Of course, this was mere guesswork. No proof was possible. But it agreed with all the facts, and it made V
arney’s apparent dual personality understandable. The real and essential Varney appeared to be the artist, not the criminal. He appeared to be a normal man, who had committed a murder under exceptional circumstances. With the bank-note business Thorndyke was not concerned, and he had no knowledge of its circumstances. But the murder was his concern, and he set himself to consider it.
The hypothesis was that Purcell had been, in effect, a blackmailer, and that Varney had been his victim. Now, it must be admitted that Thorndyke held somewhat unconventional views on the subject of blackmail. He considered that a blackmailer acts entirely at his own risk, and that the victim (since the law can afford him but a very imperfect protection) is entitled to take any available measures for his own defence, including the elimination of the blackmailer. But if the blackmailer acts at his own risk, so does the victim who elects to make away with him. Morally, the killing of a blackmailer may be justifiable homicide, but it has no such legal status. In law self-defence means defence against bodily injury; it does not include defence against moral injury. Whoever elects to rid himself of a blackmailer by killing him accepts the risk of a conviction on a charge of murder. But that appeared to be Varney’s position. He had accepted the risk. It was for him to avoid the consequences if he could. As to Thorndyke himself, though he might, like the Clerk of Arraigns at the Old Bailey, wish the offender "a good deliverance," his part was to lay bare the hidden facts. He and Varney were players on opposite sides. He would play impersonally, without malice and with a certain good will to his opponent. But he must play his own hand and leave his opponent to do the same.
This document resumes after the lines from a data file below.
Lemma toolOf_tsc : toolOf tsc = Some Tsc.
Proof. reflexivity. Qed.

Lemma toolOf_prettier (args : string) :
  toolOf (prettierPrefix ++ args) = Some Prettier.
Proof. unfold toolOf. rewrite prefix_append. reflexivity. Qed.

Lemma toolOf_eslint (args : string) :
  toolOf (eslintPrefix ++ args) = Some Eslint.
Proof. unfold toolOf. rewrite prefix_append. reflexivity. Qed.

Lemma truthy_length (xs : list string) :
  JS.truthy (length xs) = true <-> xs <> [].
Proof.
  destruct xs; unfold JS.truthy; simpl; split; intros H;
    try discriminate; try reflexivity.
  now elim H.
Qed.

Variable cwd : string.
Variable isMatch : string -> string -> bool.

(** `processStagedFiles` pushes its commands in the order of [planOf]. *)
Lemma processStagedFiles_planOf (stagedFiles : list string) :
  processStagedFiles cwd isMatch stagedFiles =
  planOf (JS.truthy (length (rustFiles cwd isMatch stagedFiles)))
         (JS.truthy (length (filesToPrettify cwd isMatch stagedFiles)))
         (JS.truthy (length (typescriptFiles cwd isMatch stagedFiles)))
         (JS.truthy (length (filesToEslint cwd isMatch stagedFiles)))
         (prettierPrefix
            ++ JS.join " " (filesToPrettify cwd isMatch stagedFiles))%string
         (eslintPrefix
            ++ JS.join " " (filesToEslint cwd isMatch stagedFiles))%string.
Proof.
  unfold processStagedFiles, planOf.
  fold (rustFiles cwd isMatch stagedFiles)
       (dataFiles cwd isMatch stagedFiles)
       (htmlFiles cwd isMatch stagedFiles)
       (typescriptFiles cwd isMatch stagedFiles)
       (javascriptFiles cwd isMatch stagedFiles).
  fold (filesToPrettify cwd isMatch stagedFiles)
       (filesToEslint cwd isMatch stagedFiles).
  cbv zeta.
  destruct (JS.truthy (length (rustFiles cwd isMatch stagedFiles))),
           (JS.truthy (length (filesToPrettify cwd isMatch stagedFiles))),
           (JS.truthy (length (typescriptFiles cwd isMatch stagedFiles))),
           (JS.truthy (length (filesToEslint cwd isMatch stagedFiles)));
    reflexivity.
Qed.

End PlanShape.

(** Rewrites the tool of a command whose tool is known. *)
Ltac tools :=
  repeat match goal with
    | H : toolOf ?c = Some _ |- context [toolOf ?c] => rewrite H
    | |- context [toolOf cargoFmt] => rewrite toolOf_cargoFmt
    | |- context [toolOf cargoCheck] => rewrite toolOf_cargoCheck
    | |- context [toolOf tsc] => rewrite toolOf_tsc
    end.

(** Closes a goal in which two commands of different tools are equal. *)
Ltac clash :=
  match goal with
  | P : toolOf ?c = Some _, H : ?c = _ |- _ =>
      rewrite H in P; vm_compute in P; discriminate P
  | P : toolOf ?c = Some _, H : _ = ?c |- _ =>
      rewrite <- H in P; vm_compute in P; discriminate P
  | H : cargoFmt = _ |- _ => discriminate H
  | H : cargoCheck = _ |- _ => discriminate H
  | H : tsc = _ |- _ => discriminate H
  end.

Section PlanOfFacts.

Variables (r p t e : bool) (cP cE : string).
Hypothesis HP : toolOf cP = Some Prettier.
Hypothesis HE : toolOf cE = Some Eslint.

Lemma planOf_tools : Forall (fun c => toolOf c <> None) (planOf r p t e cP cE).
Proof.
  destruct r, p, t, e; unfold planOf; simpl;
    repeat constructor; tools; discriminate.
Qed.

Lemma planOf_sorted : StronglySorted precedes (planOf r p t e cP cE).
Proof.
  destruct r, p, t, e; unfold planOf; simpl;
    repeat constructor; unfold precedes; tools; simpl; lia.
Qed.

Lemma planOf_cargo_first :
  exists rest,
    planOf r p t e cP cE
    = (if r then [cargoFmt; cargoCheck] else []) ++ rest
    /\ Forall (fun c => invokes CargoFmt c = false
                        /\ invokes CargoCheck c = false) rest.
Proof.
  eexists. split; [reflexivity|].
  destruct p, t, e; simpl; repeat constructor; unfold invokes; tools;
    reflexivity.
Qed.

Lemma planOf_In (c : string) :
  In c (planOf r p t e cP cE)
  <-> (r = true /\ (c = cargoFmt \/ c = cargoCheck))
      \/ (p = true /\ c = cP) \/ (t = true /\ c = tsc)
      \/ (e = true /\ c = cE).
Proof.
  unfold planOf. rewrite !in_app_iff.
  destruct r, p, t, e; simpl; intuition congruence.
Qed.

Lemma planOf_filter_prettier :
  filter (invokes Prettier) (planOf r p t e cP cE) = if p then [cP] else [].
Proof.
  destruct r, p, t, e; unfold planOf, invokes; simpl; tools; reflexivity.
Qed.

Lemma planOf_filter_eslint :
  filter (invokes Eslint) (planOf r p t e cP cE) = if e then [cE] else [].
Proof.
  destruct r, p, t, e; unfold planOf, invokes; simpl; tools; reflexivity.
Qed.

Lemma planOf_length : length (planOf r p t e cP cE) <= 5.
Proof. destruct r, p, t, e; simpl; lia. Qed.

End PlanOfFacts.

Lemma precedes_irrefl (c : string) : ~ precedes c c.
Proof. unfold precedes. destruct (toolOf c); [lia | tauto]. Qed.

Lemma sorted_NoDup (l : list string) : StronglySorted precedes l -> NoDup l.
Proof.
  induction 1 as [|c l Hs IH Hall]; constructor; [|exact IH].
  intros Hin. rewrite Forall_forall in Hall.
  exact (precedes_irrefl c (Hall c Hin)).
Qed.

(** ** The command plan *)

Section PlanFacts.

Variable cwd : string.
Variable isMatch : string -> string -> bool.
Variable stagedFiles : list string.

Lemma plan_In (c : string) :
  In c (processStagedFiles cwd isMatch stagedFiles)
  <-> (rustFiles cwd isMatch stagedFiles <> []
       /\ (c = cargoFmt \/ c = cargoCheck))
      \/ (filesToPrettify cwd isMatch stagedFiles <> []
          /\ c = (prettierPrefix
                    ++ JS.join " " (filesToPrettify cwd isMatch stagedFiles))%string)
      \/ (typescriptFiles cwd isMatch stagedFiles <> [] /\ c = tsc)
      \/ (filesToEslint cwd isMatch stagedFiles <> []
          /\ c = (eslintPrefix
                    ++ JS.join " " (filesToEslint cwd isMatch stagedFiles))%string).
Proof.
  rewrite processStagedFiles_planOf, planOf_In, !truthy_length. reflexivity.
Qed.

Lemma formatTargets_staged :
  filesToPrettify cwd isMatch stagedFiles <> []
  <-> staged isMatch stagedFiles
        (dataPatterns ++ htmlPatterns ++ typescriptPatterns ++ javascriptPatterns).
Proof.
  unfold filesToPrettify. rewrite !composite_nonempty, !staged_app.
  unfold dataFiles, htmlFiles, typescriptFiles, javascriptFiles.
  rewrite !bucket_nonempty. tauto.
Qed.

Lemma lintTargets_staged :
  filesToEslint cwd isMatch stagedFiles <> []
  <-> staged isMatch stagedFiles (typescriptPatterns ++ javascriptPatterns).
Proof.
  unfold filesToEslint. rewrite !composite_nonempty, !staged_app.
  unfold typescriptFiles, javascriptFiles.
  rewrite !bucket_nonempty. tauto.
Qed.

End PlanFacts.

Section PlanProperties.

Variable cwd : string.
Variable isMatch : string -> string -> bool.
Variable stagedFiles : list string.

(** C1.  A command is in the plan exactly when its bucket holds a file: the
    two cargo commands with the rust bucket, the prettier invocation with
    the format targets, the tsc command with the typed-script bucket, the
    eslint invocation with the lint targets; and a bucket holds a file
    exactly when some staged file matches a pattern of its group. *)
Theorem command_iff_bucket :
  (In cargoFmt (processStagedFiles cwd isMatch stagedFiles)
   <-> rustFiles cwd isMatch stagedFiles <> [])
  /\ (In cargoCheck (processStagedFiles cwd isMatch stagedFiles)
      <-> rustFiles cwd isMatch stagedFiles <> [])
  /\ ((exists c, In c (processStagedFiles cwd isMatch stagedFiles)
                 /\ invokes Prettier c = true)
      <-> filesToPrettify cwd isMatch stagedFiles <> [])
  /\ (In tsc (processStagedFiles cwd isMatch stagedFiles)
      <-> typescriptFiles cwd isMatch stagedFiles <> [])
  /\ ((exists c, In c (processStagedFiles cwd isMatch stagedFiles)
                 /\ invokes Eslint c = true)
      <-> filesToEslint cwd isMatch stagedFiles <> [])
  /\ (rustFiles cwd isMatch stagedFiles <> []
      <-> staged isMatch stagedFiles rustPatterns)
  /\ (filesToPrettify cwd isMatch stagedFiles <> []
      <-> staged isMatch stagedFiles
            (dataPatterns ++ htmlPatterns
               ++ typescriptPatterns ++ javascriptPatterns))
  /\ (typescriptFiles cwd isMatch stagedFiles <> []
      <-> staged isMatch stagedFiles typescriptPatterns)
  /\ (filesToEslint cwd isMatch stagedFiles <> []
      <-> staged isMatch stagedFiles
            (typescriptPatterns ++ javascriptPatterns)).
Proof.
  pose proof
    (toolOf_prettier (JS.join " " (filesToPrettify cwd isMatch stagedFiles)))
    as HP.
  pose proof
    (toolOf_eslint (JS.join " " (filesToEslint cwd isMatch stagedFiles)))
    as HE.
  split; [|split; [|split; [|split; [|split; [|split; [|split; [|split]]]]]]].
  - rewrite plan_In. split.
    + intros [[H _]|[[_ H]|[[_ H]|[_ H]]]]; [exact H | clash ..].
    + auto.
  - rewrite plan_In. split.
    + intros [[H _]|[[_ H]|[[_ H]|[_ H]]]]; [exact H | clash ..].
    + auto.
  - split.
    + intros (c & Hc & Hi). unfold invokes in Hi.
      apply plan_In in Hc as [[_ [->| ->]]|[[H _]|[[_ ->]|[_ ->]]]];
        try exact H; revert Hi; tools; discriminate.
    + intros H. eexists. split; [apply plan_In; right; left; eauto|].
      unfold invokes. now tools.
  - rewrite plan_In. split.
    + intros [[_ [H|H]]|[[_ H]|[[H _]|[_ H]]]];
        [clash | clash | clash | exact H | clash].
    + auto.
  - split.
    + intros (c & Hc & Hi). unfold invokes in Hi.
      apply plan_In in Hc as [[_ [->| ->]]|[[_ ->]|[[_ ->]|[H _]]]];
        try exact H; revert Hi; tools; discriminate.
    + intros H. eexists. split; [apply plan_In; right; right; right; eauto|].
      unfold invokes. now tools.
  - apply bucket_nonempty.
  - apply formatTargets_staged.
  - apply bucket_nonempty.
  - apply lintTargets_staged.
Qed.

(** C2.  The commands of a plan follow the fixed order cargo fmt, cargo
    check, prettier, tsc, eslint: every command is one of these five, a
    command is followed only by commands of later tools, and the plan opens
    with the two cargo commands, cargo fmt before cargo check, when the rust
    bucket holds a file, with no cargo command after them. *)
Theorem plan_order :
  Forall (fun c => toolOf c <> None) (processStagedFiles cwd isMatch stagedFiles)
  /\ StronglySorted precedes (processStagedFiles cwd isMatch stagedFiles)
  /\ exists rest,
      processStagedFiles cwd isMatch stagedFiles
      = (if JS.truthy (length (rustFiles cwd isMatch stagedFiles))
         then [cargoFmt; cargoCheck] else [])
        ++ rest
      /\ Forall (fun c => invokes CargoFmt c = false
                          /\ invokes CargoCheck c = false) rest.
Proof.
  rewrite processStagedFiles_planOf. split; [|split].
  - apply planOf_tools; [apply toolOf_prettier | apply toolOf_eslint].
  - apply planOf_sorted; [apply toolOf_prettier | apply toolOf_eslint].
  - apply planOf_cargo_first; [apply toolOf_prettier | apply toolOf_eslint].
Qed.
These reflections passed swiftly through his mind in the intervals of a very desultory conversation. As he reached his conclusion, he once more looked up at Varney. And then he received something like a shock. At the moment no one was speaking, and Varney was sitting with his eyes somewhat furtively fixed on Margaret’s downcast face. Now, to an experienced observer there is something perfectly unmistakable in the expression with which a man looks at a woman with whom he is deeply in love. And such was the expression that Thorndyke surprised on Varney’s face. It was one of concentrated passion, of adoration.